WHAT THE TASK REQUIRES => Return, exactly as written, every line from the first line of the data below through the line that contains "Ok rebuilt =>".

━━━━━ INPUT DATA

Definition deploymentLocatorForState (layout : Layout) (state : DeploymentState) : res string DeploymentLocator :=
  match NewLayout (ly_HomeDir layout) (ly_InstallRoot layout) (ly_StateDir layout) with
  | Err e => Err ("validate deployment locator layout: " +:+ e)
  | Ok rebuilt =>
      if negb (bool_decide (rebuilt = layout)) then Err "deployment locator layout contains inconsistent derived paths"
      else
        match validate_state layout state with
        | Err e => Err ("validate deployment locator state: " +:+ e)
        | Ok _ =>
            match ds_Active state with
            | None => Err "deployment locator requires an active or foreground release"
            | Some active =>
                if negb (String.eqb (ds_Status state) StatusActive) && negb (String.eqb (ds_Status state) StatusForeground)
                  then Err "deployment locator requires an active or foreground release"
                else
                  match requireStrictDescendant (ly_VersionsDir layout) (ir_BinaryPath active) "lifecycle binary" with
                  | Err e => Err e
                  | Ok _ =>
                      match BinaryPath layout (ir_Release active) (Mk_Target (ir_OS active) (ir_Architecture active)) with
                      | Err e => Err e
                      | Ok expectedPath =>
                          if negb (String.eqb (ir_BinaryPath active) expectedPath) || (ir_BinaryBytes active <=? 0) ||
                             (maxArtifactBytes <? ir_BinaryBytes active) ||
                             negb (matches hexDigestPattern (ir_ManifestSHA256 active)) ||
                             negb (matches hexDigestPattern (ir_BinarySHA256 active))
                            then Err "deployment locator active release metadata is invalid"
                          else Ok (Mk_DeploymentLocator "1" (ir_BinaryPath active) (ly_HomeDir layout)
                                     (ly_InstallRoot layout) (ly_StateDir layout) (ir_Release active) (ir_OS active)
                                     (ir_Architecture active) (ir_ManifestSHA256 active) (ir_BinarySHA256 active)
                                     (ir_BinaryBytes active))
                      end
                  end
            end
        end
  end.
Definition resultForState (layout : Layout) (state : DeploymentState) (foreground : option ForegroundFallback)
    (transactionID : string) : res string ApplyResult :=
  match deploymentLocatorForState layout state with
  | Err e => Err e
  | Ok locator =>
      let status := if String.eqb (ds_Status state) StatusForeground then "foreground_required" else "active" in
      Ok (Mk_ApplyResult status locator state foreground transactionID)
  end.
Definition foregroundForRelease (layout : Layout) (manager : string) (desired : option InstalledRelease) :
    option ForegroundFallback :=
  match desired with
  | Some desired =>
      if String.eqb manager ManagerForeground
        then Some (Mk_ForegroundFallback true "user_service_manager_unavailable"
                     [ir_BinaryPath desired; "serve"; "--state-dir"; ly_StateDir layout] true)
        else None
  | None => None
  end.
Definition foregroundFor (layout : Layout) (journal : DeploymentJournal) : option ForegroundFallback :=
  foregroundForRelease layout (dj_Manager journal) (dj_Desired journal).
Definition managerMatchesJournal (availability : ManagerAvailability) (journal : DeploymentJournal) : bool :=
  String.eqb (ma_Manager availability) (dj_Manager journal) &&
  String.eqb (ma_ServiceDefinition availability) (dj_ServiceDefinition journal).

Section operations.
Context {H : Type} `{!Host H} (lifecycle : Lifecycle).
Abbreviation layout := (lc_layout lifecycle).
Abbreviation M A := (DepM H A).

Definition host {A} (x : HostM H A) : M A := λ m,
  let '((w, h), r) := x (m_world m, m_host m) in (mkMachine w h (m_journal m), r).
Definition from_derr {A} (r : res derr A) : M A := λ m, (m, r).

(** ** Locks (lock_unix.go)

    A lock is the descriptor of the locked path. *)
Definition close_lock (path : string) : M unit :=
  unlocked ← tried (host (funlock path));
  closed ← tried (on_files sync_file);
  match unlocked with Ok _ => from_derr closed | Err e => fail e end.
Definition acquireDeploymentBootstrapLock : M string :=
  n ← within "open deployment bootstrap lock" (on_files (open_directory_nofollow (ly_HomeDir layout)));
  _ ← within "validate deployment bootstrap lock" (on_files (validateDirectoryFD n));
  _ ← within "lock deployment bootstrap" (host (flock (ly_HomeDir layout)));
  mret (ly_HomeDir layout).
(** [open(2)] of the lock file, created when [create] is set and it does not exist. *)
Definition open_lock (path : string) (create : bool) : FsM node :=
  opened ← attempt (open_nofollow path true);
  match opened with
  | Ok n => mret n
  | Err NotExist =>
      if create then
        made ← attempt (create_exclusive path 384);
        _ ← match made with Ok _ | Err Exist => mret tt | Err e => raise e end;
        open_nofollow path true
      else raise NotExist
  | Err e => raise e
  end.
Definition acquireDeploymentFileLock (create : bool) : M string :=
  n ← within "open deployment lock" (on_files (open_lock (ly_LockPath layout) create));
  _ ← within "validate deployment lock" (on_files (validateDeploymentFileFD n));
  _ ← within "lock deployment lifecycle" (host (flock (ly_LockPath layout)));
  mret (ly_LockPath layout).
Definition acquireDeploymentLock : M string := acquireDeploymentFileLock true.
Definition acquireExistingDeploymentLock : M string := acquireDeploymentFileLock false.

━━━━━━━━━━

ANSWER FOR THIS EXERCISE =>
Definition deploymentLocatorForState (layout : Layout) (state : DeploymentState) : res string DeploymentLocator :=
  match NewLayout (ly_HomeDir layout) (ly_InstallRoot layout) (ly_StateDir layout) with
  | Err e => Err ("validate deployment locator layout: " +:+ e)
  | Ok rebuilt =>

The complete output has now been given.